▶ [Problem details]
Reproduce each of the following records without any deviation.

BEGIN

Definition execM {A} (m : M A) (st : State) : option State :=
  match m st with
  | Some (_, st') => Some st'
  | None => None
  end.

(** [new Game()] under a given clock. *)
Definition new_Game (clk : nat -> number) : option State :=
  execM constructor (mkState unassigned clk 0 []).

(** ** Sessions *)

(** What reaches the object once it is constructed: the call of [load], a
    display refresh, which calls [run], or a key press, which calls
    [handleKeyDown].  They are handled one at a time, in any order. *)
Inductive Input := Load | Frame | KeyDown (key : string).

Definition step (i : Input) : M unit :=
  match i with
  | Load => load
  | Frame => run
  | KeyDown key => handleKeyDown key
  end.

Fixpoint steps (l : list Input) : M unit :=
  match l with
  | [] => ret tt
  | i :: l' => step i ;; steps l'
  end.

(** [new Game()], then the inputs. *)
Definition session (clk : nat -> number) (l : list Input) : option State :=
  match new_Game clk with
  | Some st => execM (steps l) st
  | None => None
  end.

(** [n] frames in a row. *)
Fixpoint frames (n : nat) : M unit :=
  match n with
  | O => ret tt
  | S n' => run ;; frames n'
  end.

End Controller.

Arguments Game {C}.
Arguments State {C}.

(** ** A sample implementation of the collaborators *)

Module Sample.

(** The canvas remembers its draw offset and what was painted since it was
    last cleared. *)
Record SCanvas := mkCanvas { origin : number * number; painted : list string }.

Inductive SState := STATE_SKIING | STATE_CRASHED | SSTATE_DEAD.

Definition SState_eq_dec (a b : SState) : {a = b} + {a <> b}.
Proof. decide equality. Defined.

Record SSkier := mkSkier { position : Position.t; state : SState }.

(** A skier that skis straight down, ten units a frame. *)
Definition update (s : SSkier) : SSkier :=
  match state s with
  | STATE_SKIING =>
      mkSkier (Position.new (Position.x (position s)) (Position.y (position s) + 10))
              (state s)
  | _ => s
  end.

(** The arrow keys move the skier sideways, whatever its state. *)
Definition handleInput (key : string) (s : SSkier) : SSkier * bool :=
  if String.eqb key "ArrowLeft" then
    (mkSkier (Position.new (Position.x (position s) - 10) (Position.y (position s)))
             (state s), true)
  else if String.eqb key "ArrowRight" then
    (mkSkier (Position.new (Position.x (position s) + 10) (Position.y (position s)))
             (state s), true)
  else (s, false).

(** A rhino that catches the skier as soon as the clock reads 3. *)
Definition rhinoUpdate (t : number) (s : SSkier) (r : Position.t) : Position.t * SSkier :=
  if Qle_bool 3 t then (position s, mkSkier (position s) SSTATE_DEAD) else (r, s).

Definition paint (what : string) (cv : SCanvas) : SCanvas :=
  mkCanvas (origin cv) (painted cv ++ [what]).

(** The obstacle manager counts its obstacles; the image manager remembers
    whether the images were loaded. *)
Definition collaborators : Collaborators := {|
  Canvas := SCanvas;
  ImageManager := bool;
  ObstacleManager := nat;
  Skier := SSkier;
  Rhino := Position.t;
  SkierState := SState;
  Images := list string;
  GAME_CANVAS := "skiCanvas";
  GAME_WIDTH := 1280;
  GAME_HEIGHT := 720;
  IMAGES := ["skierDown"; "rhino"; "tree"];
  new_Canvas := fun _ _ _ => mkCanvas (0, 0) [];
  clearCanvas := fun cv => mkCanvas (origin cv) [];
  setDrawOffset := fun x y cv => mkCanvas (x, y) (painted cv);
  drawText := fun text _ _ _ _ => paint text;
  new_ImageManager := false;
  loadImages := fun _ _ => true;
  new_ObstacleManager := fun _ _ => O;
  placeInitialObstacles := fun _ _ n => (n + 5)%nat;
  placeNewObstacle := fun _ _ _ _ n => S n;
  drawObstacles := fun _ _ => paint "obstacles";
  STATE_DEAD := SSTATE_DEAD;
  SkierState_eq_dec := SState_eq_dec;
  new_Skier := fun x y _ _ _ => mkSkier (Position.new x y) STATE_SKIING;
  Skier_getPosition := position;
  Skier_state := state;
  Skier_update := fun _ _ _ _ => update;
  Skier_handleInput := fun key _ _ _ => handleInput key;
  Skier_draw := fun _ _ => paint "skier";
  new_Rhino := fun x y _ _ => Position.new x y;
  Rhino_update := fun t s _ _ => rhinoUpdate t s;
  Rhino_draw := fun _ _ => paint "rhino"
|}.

END

▶ [Response]
Definition execM {A} (m : M A) (st : State) : option State :=
  match m st with
  | Some (_, st') => Some st'
  | None => None
  end.

(** [new Game()] under a given clock. *)
Definition new_Game (clk : nat -> number) : option State :=
  execM constructor (mkState unassigned clk 0 []).

(** ** Sessions *)

(** What reaches the object once it is constructed: the call of [load], a
    display refresh, which calls [run], or a key press, which calls
    [handleKeyDown].  They are handled one at a time, in any order. *)
Inductive Input := Load | Frame | KeyDown (key : string).

Definition step (i : Input) : M unit :=
  match i with
  | Load => load
  | Frame => run
  | KeyDown key => handleKeyDown key
  end.

Fixpoint steps (l : list Input) : M unit :=
  match l with
  | [] => ret tt
  | i :: l' => step i ;; steps l'
  end.

(** [new Game()], then the inputs. *)
Definition session (clk : nat -> number) (l : list Input) : option State :=
  match new_Game clk with
  | Some st => execM (steps l) st
  | None => None
  end.

(** [n] frames in a row. *)
Fixpoint frames (n : nat) : M unit :=
  match n with
  | O => ret tt
  | S n' => run ;; frames n'
  end.

End Controller.

Arguments Game {C}.
Arguments State {C}.

(** ** A sample implementation of the collaborators *)

Module Sample.

(** The canvas remembers its draw offset and what was painted since it was
    last cleared. *)
Record SCanvas := mkCanvas { origin : number * number; painted : list string }.

Inductive SState := STATE_SKIING | STATE_CRASHED | SSTATE_DEAD.

Definition SState_eq_dec (a b : SState) : {a = b} + {a <> b}.
Proof. decide equality. Defined.

Record SSkier := mkSkier { position : Position.t; state : SState }.

(** A skier that skis straight down, ten units a frame. *)
Definition update (s : SSkier) : SSkier :=
  match state s with
  | STATE_SKIING =>
      mkSkier (Position.new (Position.x (position s)) (Position.y (position s) + 10))
              (state s)
  | _ => s
  end.

(** The arrow keys move the skier sideways, whatever its state. *)
Definition handleInput (key : string) (s : SSkier) : SSkier * bool :=
  if String.eqb key "ArrowLeft" then
    (mkSkier (Position.new (Position.x (position s) - 10) (Position.y (position s)))
             (state s), true)
  else if String.eqb key "ArrowRight" then
    (mkSkier (Position.new (Position.x (position s) + 10) (Position.y (position s)))
             (state s), true)
  else (s, false).

(** A rhino that catches the skier as soon as the clock reads 3. *)
Definition rhinoUpdate (t : number) (s : SSkier) (r : Position.t) : Position.t * SSkier :=
  if Qle_bool 3 t then (position s, mkSkier (position s) SSTATE_DEAD) else (r, s).

Definition paint (what : string) (cv : SCanvas) : SCanvas :=
  mkCanvas (origin cv) (painted cv ++ [what]).

(** The obstacle manager counts its obstacles; the image manager remembers
    whether the images were loaded. *)
Definition collaborators : Collaborators := {|
  Canvas := SCanvas;
  ImageManager := bool;
  ObstacleManager := nat;
  Skier := SSkier;
  Rhino := Position.t;
  SkierState := SState;
  Images := list string;
  GAME_CANVAS := "skiCanvas";
  GAME_WIDTH := 1280;
  GAME_HEIGHT := 720;
  IMAGES := ["skierDown"; "rhino"; "tree"];
  new_Canvas := fun _ _ _ => mkCanvas (0, 0) [];
  clearCanvas := fun cv => mkCanvas (origin cv) [];
  setDrawOffset := fun x y cv => mkCanvas (x, y) (painted cv);
  drawText := fun text _ _ _ _ => paint text;
  new_ImageManager := false;
  loadImages := fun _ _ => true;
  new_ObstacleManager := fun _ _ => O;
  placeInitialObstacles := fun _ _ n => (n + 5)%nat;
  placeNewObstacle := fun _ _ _ _ n => S n;
  drawObstacles := fun _ _ => paint "obstacles";
  STATE_DEAD := SSTATE_DEAD;
  SkierState_eq_dec := SState_eq_dec;
  new_Skier := fun x y _ _ _ => mkSkier (Position.new x y) STATE_SKIING;
  Skier_getPosition := position;
  Skier_state := state;
  Skier_update := fun _ _ _ _ => update;
  Skier_handleInput := fun key _ _ _ => handleInput key;
  Skier_draw := fun _ _ => paint "skier";
  new_Rhino := fun x y _ _ => Position.new x y;
  Rhino_update := fun t s _ _ => rhinoUpdate t s;
  Rhino_draw := fun _ _ => paint "rhino"
|}.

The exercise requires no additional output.